私 (watashi or watakushi) - I/me
私学 (shigaku) - private school
私服 (shifuku) - civilian (non-uniform) clothing

Comments:

Being the usual polite and proper term, this first-person pronoun is significantly more common in newspaper articles than others.

12) 界 (general frequency ranking: 158)

Usual pronunciation(s):

kai

Meaning/description:

World; realm; zone.

Sample words:

世界 (sekai) - the world
幻獣界 (genjuu kai) - the genjuu/Esper world

13) 事 (general frequency ranking: 18)

Usual pronunciation(s):

koto by itself, ji in compounds

Meaning/description:

Thing, in the abstract rather than concrete sense.

Sample words:

事 (koto) - (abstract) thing
事情 (jijou) - circumstances or situation
大事 (daiji) - important

14) 世 (general frequency ranking: 135)

Usual pronunciation(s):

yo by itself, sei or se in compounds

Meaning/description:

World; generation; society.

Sample words:

世界 (sekai) - (the) world
世話 (sewa) - tending to or looking after
ルイ14世 (RUI juu yon sei) - Louis XIV

15) 前 (general frequency ranking: 27)

Usual pronunciation(s):

mae by itself, zen in compounds

Meaning/description:

In front of; ahead; earlier than.

Sample words:

名前 (namae) - (personal, as opposed to family) name
以前 (izen) - before, prior to, previously
お前 (omae) - you (in a confident masculine tone)
前回 (zenkai) - last time, previous episode (etc.)

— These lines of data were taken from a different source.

(* ===== verification/Queue.v ===== *)
(** * The request queue

    Models [common/Queue.cpp] and [common/Queue.h]: the ring of 1024 request
    pointers between the enclave and the untrusted worker, and its refinement
    of a first-in first-out list. *)

From S2P Require Import Prelude SyncUtils Ring.

Definition queue_size : Z := 1024.

(** [front] and [rear] are [int]; a request is its address, NULL is 0. *)
Record Queue := mkQueue { front : Z; rear : Z; q : gmap Z Z; _lock : Z }.

Definition on_lock {A} (m : M Z A) : M Queue A :=
  zoom _lock (λ w s, mkQueue (front s) (rear s) (q s) w) m.

(** [Queue::Queue]; the constructor leaves [_lock] as the memory was. *)
Definition Queue_ctor (garbage : Z) : Queue :=
  mkQueue 0 0 (array queue_size 0) garbage.

(** [q[i]]: out of the array is undefined behaviour. *)
Definition q_read (i : Z) : M Queue Z := c ← gets (λ s, q s !! i); defined c.
Definition q_write (i v : Z) : M Queue unit :=
  _ ← q_read i;
  modify (λ s, mkQueue (front s) (rear s) (<[i := v]> (q s)) (_lock s)).

Definition enqueue (elem : Z) : M Queue Z :=
  on_lock spin_lock;;
  n ← gets (λ s, i32 (rear s - front s));
  if n =? queue_size then
    on_lock spin_unlock;;
    fail EAbort
  else
    r ← gets rear;
    q_write (Z.rem r queue_size) elem;;
    modify (λ s, mkQueue (front s) (i32 (rear s + 1)) (q s) (_lock s));;
    on_lock spin_unlock;;
    mret 0.

Definition dequeue : M Queue Z :=
  on_lock spin_lock;;
  s ← gets id;
  if front s =? rear s then
    on_lock spin_unlock;;
    mret 0
  else
    result ← q_read (Z.rem (front s) queue_size);
    modify (λ s, mkQueue (i32 (front s + 1)) (rear s) (q s) (_lock s));;
    on_lock spin_unlock;;
    mret result.

(** ** The representation *)

(** The queue holds the list [l] of requests. *)
Record holds (s : Queue) (l : list Z) : Prop := {
  holds_free : _lock s = 0;
  holds_count : rear s = front s + Z.of_nat (length l);
  holds_range : 0 ≤ front s ∧ rear s < 2 ^ 31 ∧ Z.of_nat (length l) ≤ queue_size;
  holds_array : ∀ i, 0 ≤ i < queue_size → is_Some (q s !! i);
  holds_slots : slots (q s) queue_size (front s) l
}.

Lemma rem_mod_size i : 0 ≤ i → Z.rem i queue_size = i mod queue_size.
Proof. intros. by rewrite Z.rem_mod_nonneg. Qed.

Lemma size_mod i : 0 ≤ i mod queue_size < queue_size.
Proof. by apply Z.mod_pos_bound. Qed.

Lemma on_lock_run {B} (k : unit → M Queue B) s :
  _lock s = 0 →
  (on_lock spin_lock ≫= k) s = k tt (mkQueue (front s) (rear s) (q s) 1).
Proof.
  intros Hl. unfold on_lock. erewrite (bind_zoom _lock _ _ _ _ tt 1); [done|].
  unfold spin_lock. by rewrite Hl.
Qed.

Lemma on_unlock_run {B} (k : unit → M Queue B) s :
  (on_lock spin_unlock ≫= k) s = k tt (mkQueue (front s) (rear s) (q s) 0).
Proof. done. Qed.

Lemma q_write_run {B} (k : unit → M Queue B) s i v :
  is_Some (q s !! i) →
  (q_write i v ≫= k) s = k tt (mkQueue (front s) (rear s) (<[i := v]> (q s)) (_lock s)).
Proof. intros [c Hc]. unfold q_write, q_read. mrun. by rewrite Hc. Qed.

Lemma q_read_run {B} (k : Z → M Queue B) s i v :
  q s !! i = Some v → (q_read i ≫= k) s = k v s.
Proof. intros Hc. unfold q_read. mrun. by rewrite Hc. Qed.

Lemma enqueue_ok s l x :
  holds s l → Z.of_nat (length l) < queue_size → rear s < 2 ^ 31 - 1 →
  ∃ s', enqueue x s = Ok (0, s') ∧ holds s' (l ++ [x]) ∧
    rear s' = rear s + 1.
Proof.
  intros [Hf Hc Hr Ha Hs] Hroom Hmax. unfold queue_size in Hroom.
  eexists. split.
  - unfold enqueue. rewrite on_lock_run by done. rewrite bind_gets. simpl.
    rewrite i32_id by lia. rewrite (proj2 (Z.eqb_neq _ _)) by (unfold queue_size; lia).
    rewrite bind_gets. rewrite q_write_run; [|simpl; rewrite rem_mod_size by lia; apply Ha, size_mod].
    simpl. rewrite bind_modify, on_unlock_run. simpl. reflexivity.
  - rewrite rem_mod_size, (i32_id (rear s + 1)) by lia.
    split; [|done]. constructor; simpl.
    + done.
    + rewrite length_app. simpl. lia.
    + rewrite length_app. unfold queue_size. simpl. lia.
    + intros i Hi. rewrite lookup_insert. case_decide; [done|by apply Ha].
    + rewrite Hc. by apply slots_push.
Qed.

Lemma dequeue_ok s x l :
  holds s (x :: l) →
  ∃ s', dequeue s = Ok (x, s') ∧ holds s' l ∧ rear s' = rear s.
Proof.
  intros [Hf Hc Hr Ha Hs]. simpl in Hc, Hr. apply slots_pop in Hs as [Hx Hs].
  eexists. split.
  - unfold dequeue. rewrite on_lock_run by done. rewrite bind_gets. simpl.
    rewrite (proj2 (Z.eqb_neq _ _)) by lia.
    rewrite (q_read_run _ _ _ x) by (simpl; by rewrite rem_mod_size by lia).
    rewrite bind_modify, on_unlock_run. simpl. reflexivity.
  - rewrite i32_id by lia. split; [|done]. constructor; simpl; [done|lia|lia|done|done].
Qed.

(** The queue keeps the interface. *)
#[export] Program Instance Queue_Fifo : Fifo Queue Z := {|
  fifo_enqueue := enqueue;
  fifo_dequeue := dequeue;
  fifo_cap := λ _, queue_size;
  fifo_left := λ s, 2 ^ 31 - 1 - rear s;
  fifo_holds := holds
|}.
Next Obligation.
  simpl. intros s l x Hs Hl Hn. destruct (enqueue_ok s l x Hs Hl) as (s' & H1 & H2 & E); [lia|].
  exists s'. rewrite E. split_and!; (done || lia).
Qed.
Next Obligation.
  simpl. intros s x l Hs. destruct (dequeue_ok s x l Hs) as (s' & H1 & H2 & E). exists s'. by rewrite E.
Qed.

Lemma Queue_ctor_holds : holds (Queue_ctor 0) [].
Proof.
  constructor; simpl; [done|done|unfold queue_size; lia| |apply slots_nil].
  intros i Hi. rewrite array_lookup by done. done.
Qed.

(** ** Theorems *)

(** The queue refines a bounded list: any sequence of calls that the list
    of at most 1024 requests admits, with fewer than 2^31 insertions in all,
    runs on a fresh queue whose lock word happened to be 0, gives the same
    requests, in the order they were put, and leaves the same ones queued. *)
Theorem Queue_refines_list cs out l :
  list_calls queue_size cs [] = Some (out, l) → puts cs < 2 ^ 31 →
  ∃ s, fifo_calls cs (Queue_ctor 0) = Ok (out, s) ∧ holds s l ∧
    out ++ l = omap (λ c, match c with Put x => Some x | Take => None end) cs.
Proof.
  intros Hl Hp.
  destruct (fifo_calls_ok (H := Queue_Fifo) cs (Queue_ctor 0) [] out l Queue_ctor_holds Hl) as (s & Hrun & Hs).
  { simpl. lia. }
  exists s. split_and!; [done|done|]. by rewrite (list_calls_order _ _ _ _ _ Hl).
Qed.

Lemma Queue_refines_list_witness :
  ∃ s, fifo_calls [Put 5; Put 6; Take; Put 7; Take] (Queue_ctor 0) = Ok ([5; 6], s) ∧
    holds s [7].
Proof.
  destruct (Queue_refines_list [Put 5; Put 6; Take; Put 7; Take] [5; 6] [7])
    as (s & H1 & H2 & _); [reflexivity|reflexivity|]. exists s. split; assumption.
Defined.

Lemma dequeue_empty s : holds s [] → dequeue s = Ok (0, s).
Proof.
  intros [Hf Hc Hr Ha Hs]. simpl in Hc. unfold dequeue. rewrite on_lock_run by done. rewrite bind_gets. simpl.
  rewrite (proj2 (Z.eqb_eq _ _)) by lia. rewrite on_unlock_run. simpl. rewrite <- Hf. by destruct s.
Qed.

(** The edges of the queue: a full queue aborts the caller that puts, an
    empty one gives NULL and stays as it is, and on a queue whose lock word was
    not 0 when it was constructed every call hangs. *)
Theorem Queue_edges s l x :
  holds s l →
  (Z.of_nat (length l) = queue_size → enqueue x s = Err EAbort) ∧
  (l = [] → dequeue s = Ok (0, s)) ∧
  (∀ garbage, garbage ≠ 0 → enqueue x (Queue_ctor garbage) = Err ESpin ∧
    dequeue (Queue_ctor garbage) = Err ESpin).
Proof.
  intros Hs. pose proof (dequeue_empty s) as Hempty. split_and!; [|by intros ->; apply Hempty|].
  - destruct Hs as [Hf Hc Hr Ha Hs]. intros Hfull. unfold enqueue. rewrite on_lock_run by done. rewrite bind_gets. simpl.
    rewrite i32_id by lia. by rewrite (proj2 (Z.eqb_eq _ _)) by lia.
  - intros g Hg. unfold enqueue, dequeue, on_lock.
    split; apply bind_Err; unfold zoom, spin_lock; mrun; simpl;
      by rewrite (proj2 (Z.eqb_neq g 0)) by done.
Qed.

Lemma Queue_edges_witness : dequeue (Queue_ctor 0) = Ok (0, Queue_ctor 0).
Proof. apply (Queue_edges (Queue_ctor 0) [] 0 Queue_ctor_holds). reflexivity. Defined.

(** The counters are [int] and never reset: after 2^31 - 1 insertions
    into an empty queue, the next two overflow [rear] and then index the array
    with a negative remainder, out of its bounds. *)
Theorem Queue_overflow s x :
  _lock s = 0 → front s = 2 ^ 31 - 1 → rear s = 2 ^ 31 - 1 →
  (∀ i, 0 ≤ i < queue_size → is_Some (q s !! i)) → (∀ i, i < 0 → q s !! i = None) →
  ∃ s1 s2, enqueue x s = Ok (0, s1) ∧ rear s1 = - 2 ^ 31 ∧
    enqueue x s1 = Ok (0, s2) ∧ enqueue x s2 = Err EUndef.
Proof.
  intros Hl Hf Hr Ha Hneg. destruct s as [f r a lk]. simpl in *. subst.
  assert (is_Some (a !! 1023)) as H1 by (by apply Ha).
  assert (is_Some (a !! 0)) as H2 by (by apply Ha).
  do 2 eexists. split_and!.
  - unfold enqueue. rewrite on_lock_run by done. rewrite bind_gets. cbn [front rear].
    rewrite (proj2 (Z.eqb_neq _ _)) by (vm_compute; congruence).
    rewrite bind_gets, q_write_run by (exact H1).
    rewrite bind_modify, on_unlock_run. reflexivity.
  - reflexivity.
  - unfold enqueue. rewrite on_lock_run by done. rewrite bind_gets. cbn [front rear q].
    rewrite (proj2 (Z.eqb_neq _ _)) by (vm_compute; congruence).
    rewrite bind_gets, q_write_run.
    2: { cbn [q rear]. change (Z.rem (i32 (2 ^ 31 - 1 + 1)) queue_size) with 0.
      rewrite lookup_insert_ne by done. exact H2. }
    rewrite bind_modify, on_unlock_run. reflexivity.
  - unfold enqueue. rewrite on_lock_run by done. rewrite bind_gets. cbn [front rear q].
    rewrite (proj2 (Z.eqb_neq _ _)) by (vm_compute; congruence).
    rewrite bind_gets. apply bind_Err. unfold q_write. apply bind_Err.
    unfold q_read. rewrite bind_gets. cbn [q rear].
    rewrite lookup_insert_ne by (vm_compute; congruence).
    rewrite lookup_insert_ne by (vm_compute; congruence).
    by rewrite Hneg by (vm_compute; congruence).
Qed.

Lemma Queue_overflow_witness :
  ∃ s1 s2, enqueue 8 (mkQueue (2 ^ 31 - 1) (2 ^ 31 - 1) (array queue_size 0) 0) = Ok (0, s1) ∧
    rear s1 = - 2 ^ 31 ∧ enqueue 8 s1 = Ok (0, s2) ∧ enqueue 8 s2 = Err EUndef.
Proof.
  apply Queue_overflow; [reflexivity..| |]; simpl.
  - intros i Hi. rewrite array_lookup by exact Hi. exists 0. reflexivity.
  - intros i Hi. destruct (array queue_size 0 !! i) eqn:E; [|reflexivity].
    exfalso. apply elem_of_list_to_map_2, list_elem_of_fmap in E as (j & [= -> _] & Hj).
    apply elem_of_seqZ in Hj. lia.
Defined.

16) 間 (general frequency ranking: 33)

Usual pronunciation(s):

aida or ma by itself, kan or ken in compounds

Meaning/description:

Interval; space; gap between.

Sample words:

時間 (jikan) - time
仲間 (nakama) - teammate, companion, comrade, ally
昼と夜の間 (hiru to yoru no aida) - the time between day and night

17) 戦 (general frequency ranking: 78)

Usual pronunciation(s):

ikusa or tataka[u] by itself, sen in compounds

Meaning/description:

War; battle; conflict. This is also used more loosely for things like competitions, not just for outright war.

Sample words:

戦闘 (sentou) - combat
戦う (tatakau) - to do battle
決戦 (kessen) - decisive battle, deciding match

18) 見 (general frequency ranking: 22)

Usual pronunciation(s):

mi[ru/eru/seru] by itself, ken in compounds

Meaning/description:

Sight; vision; viewpoint.

Sample words:

見る (miru) - to see
見える (mieru) - to be visible
見せる (miseru) - to show (to)
意見 (iken) - opinion

19) 大 (general frequency ranking: 7)

Usual pronunciation(s):

oo[kii] by itself, dai or tai in compounds

Meaning/description:

Large; vast; important.

Sample words:

大きい (ookii) - big, large
大陸 (tairiku) - continent
大変 (taihen) - seriously bad
拡大 (kakudai) - magnification, enlargement
大人 (otona) - adult

20) 何 (general frequency ranking: 340)

Usual pronunciation(s):

nani or nan

Meaning/description:

What?

Sample words:

何 (nani) - what
何者 (nanimono) - equivalent to "Who goes there?" (literally, "what (unidentified) person")
何時 (itsu) (usually written in kana) - when
何百 (nan byaku) - hundreds

Comments:

English can use question words like "what", "who", and "when" in two distinct ways that come so naturally to native speakers that I'm having difficulty putting the distinction into words. Basically, they can be used both to ask questions ("Who is this?") and to indicate the answers to stated or unstated questions ("the person who arrived last"). Japanese question words like nani, dare, and itsu aren't used in that second sense. However, they also have more flexibility in expressing unknowns in general than English question words do. For instance, the nan byaku example above refers to some unknown number of hundreds. In a related way, something that's itsu ka applies some (unspecified) part of the time but not at other times, while something that's itsu mo is valid at all times so the question of which particular time become irrelevant.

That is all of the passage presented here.